Senior Jeremy Dippel, of Fleetville, Pennsylvania, has experience in the petroleum market sector. He has been researching energy stocks that might be considered as investments. Other committee members are researching other potential investments; for example, Afif Fahmi bin Rosli, a senior majoring in finance from Malaysia, has a passion for the tech industry.

The president of the Penn State Harrisburg Finance Club, Jessica Reitenbach, of Harrisburg, Pennsylvania, is a dual major in finance and accounting who will graduate in May. “The idea for a student run Investment Committee was started by a previous Finance Club president. As the current president, I had a strong desire to see this club become established,” said Reitenbach. “I wanted the chance to be involved in the decisions and to learn more on investing strategies from our professors in a real life situation.”

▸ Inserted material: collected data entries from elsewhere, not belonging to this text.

(* ===== verification/Csv.v ===== *)
(** * The csv module, as the sources use it

    [csv_line] is one record of [csv.writer(buf, lineterminator="\n")] (minimal quoting,
    doubled quotes); [read_records] is [list(csv.reader(...))] with the default dialect
    and a chosen delimiter, as a state machine over the characters of the text. *)

From Stdlib Require Import ZArith Lia Ascii.
From stdpp Require Import base strings option sets list.
From S2P Require Import Prelude PyStr.

Definition quote : ascii := ascii_of_nat 34.
Definition lf : ascii := ascii_of_nat 10.
Definition cr : ascii := ascii_of_nat 13.
Definition comma : ascii := ",".

(** ** Writing *)

Definition needs_quotes (c : ascii) : bool :=
  Ascii.eqb c comma || Ascii.eqb c quote || Ascii.eqb c lf.

(** The field between quotes, quotes doubled. *)
Fixpoint double_quotes (s : string) : string :=
  match s with
  | EmptyString => ""
  | String c s' =>
      if Ascii.eqb c quote then String quote (String quote (double_quotes s'))
      else String c (double_quotes s')
  end.

Definition quoted (s : string) : string :=
  String quote (double_quotes s +:+ String quote "").

Definition write_field (s : string) : string := if str_any needs_quotes s then quoted s else s.

(** A record of one empty field is written quoted, so that it is not an empty line. *)
Definition csv_line (values : list string) : string :=
  match values with
  | [v] => (if String.eqb v "" then quoted v else write_field v) +:+ String lf ""
  | _ => join (String comma "") (map write_field values) +:+ String lf ""
  end.

(** ** Reading *)

Inductive RState := START_RECORD | START_FIELD | IN_FIELD | IN_QUOTED_FIELD
  | QUOTE_IN_QUOTED_FIELD | EAT_CRNL.

#[export] Instance RState_eq_dec : EqDecision RState.
Proof. solve_decision. Defined.

(** The reader's state: the records read (last first), the current record's fields (last
    first) and the current field's characters (last first). *)
Record Reader := mkReader {
  rd_state : RState;
  rd_records : list (list string);
  rd_fields : list string;
  rd_field : string
}.

Definition reader0 : Reader := mkReader START_RECORD [] [] "".

Definition end_field (r : Reader) (s : RState) : Reader :=
  mkReader s (rd_records r) (str_rev (rd_field r) :: rd_fields r) "".

Definition end_record (r : Reader) (s : RState) : Reader :=
  let r' := end_field r s in mkReader s (rev (rd_fields r') :: rd_records r') [] "".

Definition add_char (r : Reader) (c : ascii) (s : RState) : Reader :=
  mkReader s (rd_records r) (rd_fields r) (String c (rd_field r)).

Definition set_state (r : Reader) (s : RState) : Reader :=
  mkReader s (rd_records r) (rd_fields r) (rd_field r).

Definition newline (c : ascii) : bool := Ascii.eqb c lf || Ascii.eqb c cr.

(** A carriage return ends the record and may be followed by the line feed of the same
    line; an empty line is an empty record. *)
Definition after_newline (c : ascii) : RState := if Ascii.eqb c cr then EAT_CRNL else START_RECORD.

Definition step_field (delim : ascii) (r : Reader) (c : ascii) : Reader :=
  if newline c then end_record r (after_newline c)
  else if Ascii.eqb c delim then end_field r START_FIELD
  else add_char r c IN_FIELD.

Definition step_start_field (delim : ascii) (r : Reader) (c : ascii) : Reader :=
  if Ascii.eqb c quote then set_state r IN_QUOTED_FIELD else step_field delim r c.

Definition step_start_record (delim : ascii) (r : Reader) (c : ascii) : Reader :=
  if newline c then mkReader (after_newline c) ([] :: rd_records r) [] ""
  else step_start_field delim r c.

Definition read_char (delim : ascii) (r : Reader) (c : ascii) : Reader :=
  match rd_state r with
  | START_RECORD => step_start_record delim r c
  | START_FIELD => step_start_field delim r c
  | IN_FIELD => step_field delim r c
  | IN_QUOTED_FIELD =>
      if Ascii.eqb c quote then set_state r QUOTE_IN_QUOTED_FIELD else add_char r c IN_QUOTED_FIELD
  | QUOTE_IN_QUOTED_FIELD =>
      if Ascii.eqb c quote then add_char r c IN_QUOTED_FIELD else step_field delim r c
  | EAT_CRNL => if Ascii.eqb c lf then set_state r START_RECORD else step_start_record delim r c
  end.

Fixpoint read_chars (delim : ascii) (r : Reader) (s : string) : Reader :=
  match s with EmptyString => r | String c s' => read_chars delim (read_char delim r c) s' end.

(** At the end of the text an unfinished record is completed. *)
Definition read_records (delim : ascii) (s : string) : list (list string) :=
  let r := read_chars delim reader0 s in
  rev (rd_records (match rd_state r with
                   | START_RECORD | EAT_CRNL => r
                   | _ => end_record r START_RECORD
                   end)).

(** ** Lemmas *)

Lemma read_chars_app delim r s t :
  read_chars delim r (s +:+ t) = read_chars delim (read_chars delim r s) t.
Proof. revert r. induction s as [|c s IH]; intros r; cbn; [done|]. apply IH. Qed.

(** ** Reading back what was written *)

(** The states in which a field has just been read, and how the field stands. *)
Definition at_field_end (s : RState) (r : Reader) (recs : list (list string)) (fs : list string)
    (v : string) : Prop :=
  rd_records r = recs ∧ rd_fields r = fs ∧ rd_field r = str_rev v ∧
  (rd_state r = IN_FIELD ∨ rd_state r = QUOTE_IN_QUOTED_FIELD ∨ (rd_state r = s ∧ v = "")).

Definition plain_char (c : ascii) : bool := negb (needs_quotes c) && negb (Ascii.eqb c cr).

Lemma step_field_plain r c : plain_char c = true → step_field comma r c = add_char r c IN_FIELD.
Proof.
  unfold plain_char, needs_quotes, step_field, newline. intros H. bool_to_prop.
  destruct (Ascii.eqb c comma), (Ascii.eqb c quote), (Ascii.eqb c lf), (Ascii.eqb c cr); done.
Qed.

Lemma plain_not_quote c : plain_char c = true → Ascii.eqb c quote = false ∧ newline c = false.
Proof.
  unfold plain_char, needs_quotes, newline. intros H. bool_to_prop.
  destruct (Ascii.eqb c comma), (Ascii.eqb c quote), (Ascii.eqb c lf), (Ascii.eqb c cr); done.
Qed.

Lemma read_plain_tail recs fs v f :
  str_all plain_char v = true →
  read_chars comma (mkReader IN_FIELD recs fs f) v = mkReader IN_FIELD recs fs (str_rev v +:+ f).
Proof.
  revert f. induction v as [|c v IH]; intros f H; [done|]. cbn in H.
  apply andb_true_iff in H as [Hc Hv]. cbn [read_chars]. unfold read_char. cbn [rd_state].
  rewrite step_field_plain by done. unfold add_char. cbn.
  rewrite IH by done. by rewrite str_rev_cons, app_assoc_str.
Qed.

Lemma read_plain_field s recs fs v :
  s = START_FIELD ∨ s = START_RECORD → str_all plain_char v = true →
  at_field_end s (read_chars comma (mkReader s recs fs "") v) recs fs v.
Proof.
  intros Hs H. destruct v as [|c v].
  - unfold at_field_end. cbn. naive_solver.
  - cbn in H. apply andb_true_iff in H as [Hc Hv]. destruct (plain_not_quote c Hc) as [Hq Hn].
    assert (read_char comma (mkReader s recs fs "") c = mkReader IN_FIELD recs fs (String c ""))
      as E.
    { unfold read_char. cbn [rd_state].
      destruct Hs as [->| ->]; unfold step_start_record, step_start_field; rewrite ?Hq, ?Hn;
        by rewrite step_field_plain. }
    cbn [read_chars]. rewrite E, read_plain_tail by done.
    unfold at_field_end. cbn. rewrite str_rev_cons. naive_solver.
Qed.

Lemma read_doubled recs fs v f :
  read_chars comma (mkReader IN_QUOTED_FIELD recs fs f) (double_quotes v) =
  mkReader IN_QUOTED_FIELD recs fs (str_rev v +:+ f).
Proof.
  revert f. induction v as [|c v IH]; intros f; [done|]. cbn [double_quotes].
  destruct (Ascii.eqb c quote) eqn:E; cbn [read_chars]; unfold read_char; cbn [rd_state];
    rewrite ?E, ?Ascii.eqb_refl; cbn [rd_state set_state add_char]; rewrite ?Ascii.eqb_refl;
    unfold set_state, add_char; cbn [rd_state rd_records rd_fields rd_field].
  - apply Ascii.eqb_eq in E as ->. rewrite IH. by rewrite str_rev_cons, app_assoc_str.
  - rewrite IH. by rewrite str_rev_cons, app_assoc_str.
Qed.

Lemma read_quoted s recs fs v :
  s = START_FIELD ∨ s = START_RECORD →
  at_field_end s (read_chars comma (mkReader s recs fs "") (quoted v)) recs fs v.
Proof.
  intros Hs. unfold quoted. cbn [read_chars].
  assert (read_char comma (mkReader s recs fs "") quote = mkReader IN_QUOTED_FIELD recs fs "") as ->.
  { by destruct Hs as [->| ->]. }
  rewrite read_chars_app, read_doubled, app_nil_str. unfold at_field_end. cbn. naive_solver.
Qed.

Lemma unquoted_plain v :
  str_any needs_quotes v = false → has_char cr v = false → str_all plain_char v = true.
Proof.
  unfold has_char. induction v as [|c v IH]; [done|]. cbn. intros H1 H2.
  apply orb_false_iff in H1 as [H1 H1'], H2 as [H2 H2']. rewrite IH by done.
  unfold plain_char. rewrite H1. rewrite Ascii.eqb_sym in H2. by rewrite H2.
Qed.

Lemma read_field s recs fs v :
  s = START_FIELD ∨ s = START_RECORD → has_char cr v = false →
  at_field_end s (read_chars comma (mkReader s recs fs "") (write_field v)) recs fs v.
Proof.
  intros Hs Hv. unfold write_field. destruct (str_any needs_quotes v) eqn:E.
  - by apply read_quoted.
  - apply read_plain_field; [done|]. by apply unquoted_plain.
Qed.

Lemma at_end_comma s r recs fs v :
  s = START_FIELD ∨ s = START_RECORD → at_field_end s r recs fs v →
  read_char comma r comma = mkReader START_FIELD recs (v :: fs) "".
Proof.
  intros Hs0 (<- & <- & Hf & Hs). destruct r as [s' rc fc f]. cbn in *. subst f.
  unfold read_char, step_start_record, step_start_field, step_field, end_field.
  destruct Hs as [->|[->|[-> ->]]]; [| |destruct Hs0 as [->| ->]]; cbn;
    by rewrite ?str_rev_involutive.
Qed.

Lemma at_end_newline s r recs fs v :
  s = START_FIELD ∨ v ≠ "" → at_field_end s r recs fs v →
  read_char comma r lf = mkReader START_RECORD (rev (v :: fs) :: recs) [] "".
Proof.
  intros Hs0 (<- & <- & Hf & Hs). destruct r as [s' rc fc f]. cbn in *. subst f.
  unfold read_char, step_start_field, step_field, end_record, end_field.
  destruct Hs as [->|[->|[-> ->]]]; [| |destruct Hs0 as [->|]; [|done]]; cbn;
    by rewrite ?str_rev_involutive.
Qed.

Lemma at_end_quoted_newline s recs v :
  s = START_FIELD ∨ s = START_RECORD →
  read_chars comma (mkReader s recs [] "") (quoted v +:+ String lf "") =
  mkReader START_RECORD ([v] :: recs) [] "".
Proof.
  intros Hs. unfold quoted. cbn [String.append read_chars].
  assert (read_char comma (mkReader s recs [] "") quote = mkReader IN_QUOTED_FIELD recs [] "") as ->.
  { by destruct Hs as [->| ->]. }
  rewrite app_assoc_str, read_chars_app, read_doubled, app_nil_str.
  transitivity (mkReader START_RECORD ([str_rev (str_rev v)] :: recs) [] ""); [done|].
  by rewrite str_rev_involutive.
Qed.

(** The fields of a record of two fields or more, from the start of any field. *)
Lemma read_fields s recs fs v vs :
  s = START_FIELD ∨ s = START_RECORD →
  (∀ x, x ∈ v :: vs → has_char cr x = false) →
  (s = START_FIELD ∨ v ≠ "" ∨ vs ≠ []) →
  read_chars comma (mkReader s recs fs "")
    (join (String comma "") (map write_field (v :: vs)) +:+ String lf "") =
  mkReader START_RECORD ((rev fs ++ v :: vs) :: recs) [] "".
Proof.
  revert s fs v. induction vs as [|w vs IH]; intros s fs v Hs Hv Hne.
  - cbn [map join]. rewrite read_chars_app.
    pose proof (read_field s recs fs v Hs ltac:(set_solver)) as Hend.
    cbn [read_chars]. rewrite (at_end_newline s _ _ _ _ ltac:(naive_solver) Hend). done.
  - change (join (String comma "") (map write_field (v :: w :: vs)))
      with (write_field v +:+ String comma "" +:+ join (String comma "") (map write_field (w :: vs))).
    rewrite !app_assoc_str, read_chars_app.
    pose proof (read_field s recs fs v Hs ltac:(set_solver)) as Hend.
    cbn [String.append read_chars]. rewrite (at_end_comma s _ _ _ _ Hs Hend).
    rewrite IH; [cbn [rev]; by rewrite <- app_assoc|by left|set_solver|by left].
Qed.

Lemma read_csv_line recs values :
  (∀ x, x ∈ values → has_char cr x = false) →
  read_chars comma (mkReader START_RECORD recs [] "") (csv_line values) =
  mkReader START_RECORD (values :: recs) [] "".
Proof.
  intros Hv. destruct values as [|v [|w vs]].
  - done.
  - unfold csv_line. destruct (String.eqb_spec v "") as [->|Hne].
    + apply at_end_quoted_newline. by right.
    + apply (read_fields START_RECORD recs [] v []); [by right|done|by right; left].
  - unfold csv_line. apply (read_fields START_RECORD recs []); [by right|done|by right; right].
Qed.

The Student Investment Committee is dedicated to making profitable investments with the seed money donations. Rather than working to earn returns for investors, a vital part of the committee’s mission is to fund scholarships for future business students with their portfolio revenue.

“It is important to make sure we make sound investments so that the fund can grow and future students have the same opportunities we are being given. If we make poor decisions, the fund could decrease in value,” Reitenbach said. “The pressure of knowing we could lose real money is definitely on all of our minds. We take this very seriously.” 

Dippel, a finance major, became interested in the Student Investment Committee for the chance to propose ideas on how to best allocate funds under the guidance of Cusatis. 

“It's one thing to talk about how to properly invest money, but shifting gears from theory into investing actual money is the best way to learn how to properly invest. We're the first Student Investment Committee at Penn State Harrisburg, so the chance for other students down the line to learn from the decisions that we make is groundbreaking,” said Dippel. 

While 2017 has started off with a bull market, the Student Investment Committee is cautious in its investments. A few expressed concerns that the market might be rising too quickly. What could that mean?

“The best approach is always to diversify,” reminded Cusatis, adding that the fund will be used to build an investment portfolio that will provide valuable insight into investing for the committee, while paying it forward for future finance students.